▶ **INSTRUCTIONS TO FOLLOW**: Take the listing that follows and copy it precisely.

───

(* ===== verification/WalletUtils.v ===== *)
(** * Signing utilities of the frontend

    The modules of [frontend/src/utils/] that build and sign escrow
    transactions for wallets with different abilities: the builders of
    [create_escrow_user_funded], the permit text, the detection of the wallet
    and the connection to Martian. *)

From Stdlib Require Import ZArith Lia Ascii String.
From stdpp Require Import base numbers list strings sets.
From S2P Require Import Prelude.
From S2P Require Import JsNumber.
From S2P Require Import JsString.
From S2P Require Import JsFormat.
From S2P Require Import JsMap.
From S2P Require Import JsDate.
From S2P Require Import Async.
From S2P Require Import Chain.
From S2P Require Import ChainService.
From S2P Require Import EscrowEvents.
From S2P Require Import SignedOrders.
From S2P Require Import OrderIntake.
From S2P Require Import WebServices.
From S2P Require Import Wallet.

Local Open Scope string_scope.
Local Open Scope Z_scope.
Local Open Scope prog_scope.

(** ** Bytes as hex *)

(** [Array.from(u).map(b => b.toString(16).padStart(2, '0')).join('')] *)
Definition toHex (l : list Z) : string := foldr (fun b rest => hex_byte b ++ rest) "" l.

Definition is_byte (b : Z) : Prop := 0 <= b < 256.

(** The bytes that a hex text without prefix stands for. *)
Fixpoint fromHex (s : string) : option (list Z) :=
  match s with
  | EmptyString => Some []
  | String a (String b t) =>
      match digit_value a, digit_value b with
      | Some x, Some y =>
          if (x <? 16) && (y <? 16) then l ← fromHex t; Some (16 * x + y :: l) else None
      | _, _ => None
      end
  | String _ EmptyString => None
  end.

Lemma hex_digit_value n : 0 <= n < 16 -> digit_value (hex_digit n) = Some n.
Proof.
  intros Hn. assert (forallb (fun k => bool_decide (digit_value (hex_digit (Z.of_nat k)) = Some (Z.of_nat k)))
                       (seq 0 16) = true) as Hall by (vm_compute; reflexivity).
  rewrite forallb_forall in Hall. specialize (Hall (Z.to_nat n) ltac:(apply in_seq; lia)).
  rewrite Z2Nat.id in Hall by lia. by apply bool_decide_eq_true in Hall.
Qed.

Lemma fromHex_toHex l : Forall is_byte l -> fromHex (toHex l) = Some l.
Proof.
  induction 1 as [|b l Hb _ IH]; [done|]. unfold is_byte in Hb.
  assert (0 <= b / 16 < 16) as Hq by (split; [apply Z.div_pos; lia|apply Z.div_lt_upper_bound; lia]).
  pose proof (Z.mod_pos_bound b 16 ltac:(lia)) as Hm.
  change (toHex (b :: l)) with (String (hex_digit (b / 16)) (String (hex_digit (b mod 16)) (toHex l))).
  cbn [fromHex]. rewrite !hex_digit_value by done.
  rewrite !(proj2 (Z.ltb_lt _ _)) by lia. cbn [andb]. rewrite IH. simpl. do 2 f_equal.
  pose proof (Z.div_mod b 16 ltac:(lia)). lia.
Qed.

Lemma toHex_inj l k : Forall is_byte l -> Forall is_byte k -> toHex l = toHex k -> l = k.
Proof. intros Hl Hk E. assert (Some l = Some k) as [=->]; [|done]. by rewrite <- !fromHex_toHex, E. Qed.

(** ** Building the escrow transaction *)

(** The parameters with byte arrays as lists of numbers and the timelock as a
    text, as three of the utilities take them. *)
Record EscrowRequest := {
  er_escrowId : list Z;
  er_beneficiary : string;
  er_amount : string;
  er_hashlock : list Z;
  er_timelock : string;
  er_safetyDeposit : string
}.

Definition ESCROW_V2 : string :=
  "0x3f2f1a3d325df4561b8216251aec6dc6c1a6bb3ee8d0ed9004a51c73a857d9a8::escrow_v2".
Definition RESOLVER : string := "0x2d61a25dfac21604c5eabda303c9cc9f367d6c17b9c18df424d57fee4b4a9532".

(** [Array.from] of the byte arrays. *)
Definition user_funded_arguments (p : SponsoredEscrowParams) : list Arg :=
  [AInts (sp_escrowId p); AString (sp_beneficiary p); AString (sp_amount p); AInts (sp_hashlock p);
   AString (number_toString (sp_timelock p)); AString (sp_safetyDeposit p);
   AString (sp_resolverAddress p)].

Definition user_funded_call (args : list Arg) : EntryCall :=
  {| ec_function := ESCROW_V2 ++ "::create_escrow_user_funded"; ec_typeArguments := [];
     ec_arguments := args |}.

Definition request_arguments (e : EscrowRequest) : list Arg :=
  [AInts (er_escrowId e); AString (er_beneficiary e); AString (er_amount e); AInts (er_hashlock e);
   AString (er_timelock e); AString (er_safetyDeposit e); AString RESOLVER].

Definition simple (sender : AddressValue) (withFeePayer : bool) (call : EntryCall) : BuildSimpleData :=
  {| bs_sender := sender; bs_withFeePayer := withFeePayer; bs_data := call; bs_options := None |}.

(** The test transfer that the capability tests build. *)
Definition transfer_call (args : list Arg) : EntryCall :=
  {| ec_function := "0x1::aptos_account::transfer"; ec_typeArguments := []; ec_arguments := args |}.

Module SponsoredTransactionService.
Section Service.
Context {S : Type}.

(** The byte arrays are passed as they are; the gas unit price is zero. *)
Definition createUserFundedEscrowTransaction (userAddress : string) (p : SponsoredEscrowParams)
    : uprog S BuiltTx :=
  buildSimple {| bs_sender := AddressText userAddress; bs_withFeePayer := false;
                 bs_data := user_funded_call
                   [ABytes (hex_of_bytes (sp_escrowId p)); AString (sp_beneficiary p);
                    AString (sp_amount p); ABytes (hex_of_bytes (sp_hashlock p));
                    AString (number_toString (sp_timelock p)); AString (sp_safetyDeposit p);
                    AString (sp_resolverAddress p)];
                 bs_options := Some (0, 200000) |}.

───

▶ **PROBLEM SOLUTION**:
(* ===== verification/WalletUtils.v ===== *)
(** * Signing utilities of the frontend

    The modules of [frontend/src/utils/] that build and sign escrow
    transactions for wallets with different abilities: the builders of
    [create_escrow_user_funded], the permit text, the detection of the wallet
    and the connection to Martian. *)

From Stdlib Require Import ZArith Lia Ascii String.
From stdpp Require Import base numbers list strings sets.
From S2P Require Import Prelude.
From S2P Require Import JsNumber.
From S2P Require Import JsString.
From S2P Require Import JsFormat.
From S2P Require Import JsMap.
From S2P Require Import JsDate.
From S2P Require Import Async.
From S2P Require Import Chain.
From S2P Require Import ChainService.
From S2P Require Import EscrowEvents.
From S2P Require Import SignedOrders.
From S2P Require Import OrderIntake.
From S2P Require Import WebServices.
From S2P Require Import Wallet.

Local Open Scope string_scope.
Local Open Scope Z_scope.
Local Open Scope prog_scope.

(** ** Bytes as hex *)

(** [Array.from(u).map(b => b.toString(16).padStart(2, '0')).join('')] *)
Definition toHex (l : list Z) : string := foldr (fun b rest => hex_byte b ++ rest) "" l.

Definition is_byte (b : Z) : Prop := 0 <= b < 256.

(** The bytes that a hex text without prefix stands for. *)
Fixpoint fromHex (s : string) : option (list Z) :=
  match s with
  | EmptyString => Some []
  | String a (String b t) =>
      match digit_value a, digit_value b with
      | Some x, Some y =>
          if (x <? 16) && (y <? 16) then l ← fromHex t; Some (16 * x + y :: l) else None
      | _, _ => None
      end
  | String _ EmptyString => None
  end.

Lemma hex_digit_value n : 0 <= n < 16 -> digit_value (hex_digit n) = Some n.
Proof.
  intros Hn. assert (forallb (fun k => bool_decide (digit_value (hex_digit (Z.of_nat k)) = Some (Z.of_nat k)))
                       (seq 0 16) = true) as Hall by (vm_compute; reflexivity).
  rewrite forallb_forall in Hall. specialize (Hall (Z.to_nat n) ltac:(apply in_seq; lia)).
  rewrite Z2Nat.id in Hall by lia. by apply bool_decide_eq_true in Hall.
Qed.

Lemma fromHex_toHex l : Forall is_byte l -> fromHex (toHex l) = Some l.
Proof.
  induction 1 as [|b l Hb _ IH]; [done|]. unfold is_byte in Hb.
  assert (0 <= b / 16 < 16) as Hq by (split; [apply Z.div_pos; lia|apply Z.div_lt_upper_bound; lia]).
  pose proof (Z.mod_pos_bound b 16 ltac:(lia)) as Hm.
  change (toHex (b :: l)) with (String (hex_digit (b / 16)) (String (hex_digit (b mod 16)) (toHex l))).
  cbn [fromHex]. rewrite !hex_digit_value by done.
  rewrite !(proj2 (Z.ltb_lt _ _)) by lia. cbn [andb]. rewrite IH. simpl. do 2 f_equal.
  pose proof (Z.div_mod b 16 ltac:(lia)). lia.
Qed.

Lemma toHex_inj l k : Forall is_byte l -> Forall is_byte k -> toHex l = toHex k -> l = k.
Proof. intros Hl Hk E. assert (Some l = Some k) as [=->]; [|done]. by rewrite <- !fromHex_toHex, E. Qed.

(** ** Building the escrow transaction *)

(** The parameters with byte arrays as lists of numbers and the timelock as a
    text, as three of the utilities take them. *)
Record EscrowRequest := {
  er_escrowId : list Z;
  er_beneficiary : string;
  er_amount : string;
  er_hashlock : list Z;
  er_timelock : string;
  er_safetyDeposit : string
}.

Definition ESCROW_V2 : string :=
  "0x3f2f1a3d325df4561b8216251aec6dc6c1a6bb3ee8d0ed9004a51c73a857d9a8::escrow_v2".
Definition RESOLVER : string := "0x2d61a25dfac21604c5eabda303c9cc9f367d6c17b9c18df424d57fee4b4a9532".

(** [Array.from] of the byte arrays. *)
Definition user_funded_arguments (p : SponsoredEscrowParams) : list Arg :=
  [AInts (sp_escrowId p); AString (sp_beneficiary p); AString (sp_amount p); AInts (sp_hashlock p);
   AString (number_toString (sp_timelock p)); AString (sp_safetyDeposit p);
   AString (sp_resolverAddress p)].

Definition user_funded_call (args : list Arg) : EntryCall :=
  {| ec_function := ESCROW_V2 ++ "::create_escrow_user_funded"; ec_typeArguments := [];
     ec_arguments := args |}.

Definition request_arguments (e : EscrowRequest) : list Arg :=
  [AInts (er_escrowId e); AString (er_beneficiary e); AString (er_amount e); AInts (er_hashlock e);
   AString (er_timelock e); AString (er_safetyDeposit e); AString RESOLVER].

Definition simple (sender : AddressValue) (withFeePayer : bool) (call : EntryCall) : BuildSimpleData :=
  {| bs_sender := sender; bs_withFeePayer := withFeePayer; bs_data := call; bs_options := None |}.

(** The test transfer that the capability tests build. *)
Definition transfer_call (args : list Arg) : EntryCall :=
  {| ec_function := "0x1::aptos_account::transfer"; ec_typeArguments := []; ec_arguments := args |}.

Module SponsoredTransactionService.
Section Service.
Context {S : Type}.

(** The byte arrays are passed as they are; the gas unit price is zero. *)
Definition createUserFundedEscrowTransaction (userAddress : string) (p : SponsoredEscrowParams)
    : uprog S BuiltTx :=
  buildSimple {| bs_sender := AddressText userAddress; bs_withFeePayer := false;
                 bs_data := user_funded_call
                   [ABytes (hex_of_bytes (sp_escrowId p)); AString (sp_beneficiary p);
                    AString (sp_amount p); ABytes (hex_of_bytes (sp_hashlock p));
                    AString (number_toString (sp_timelock p)); AString (sp_safetyDeposit p);
                    AString (sp_resolverAddress p)];
                 bs_options := Some (0, 200000) |}.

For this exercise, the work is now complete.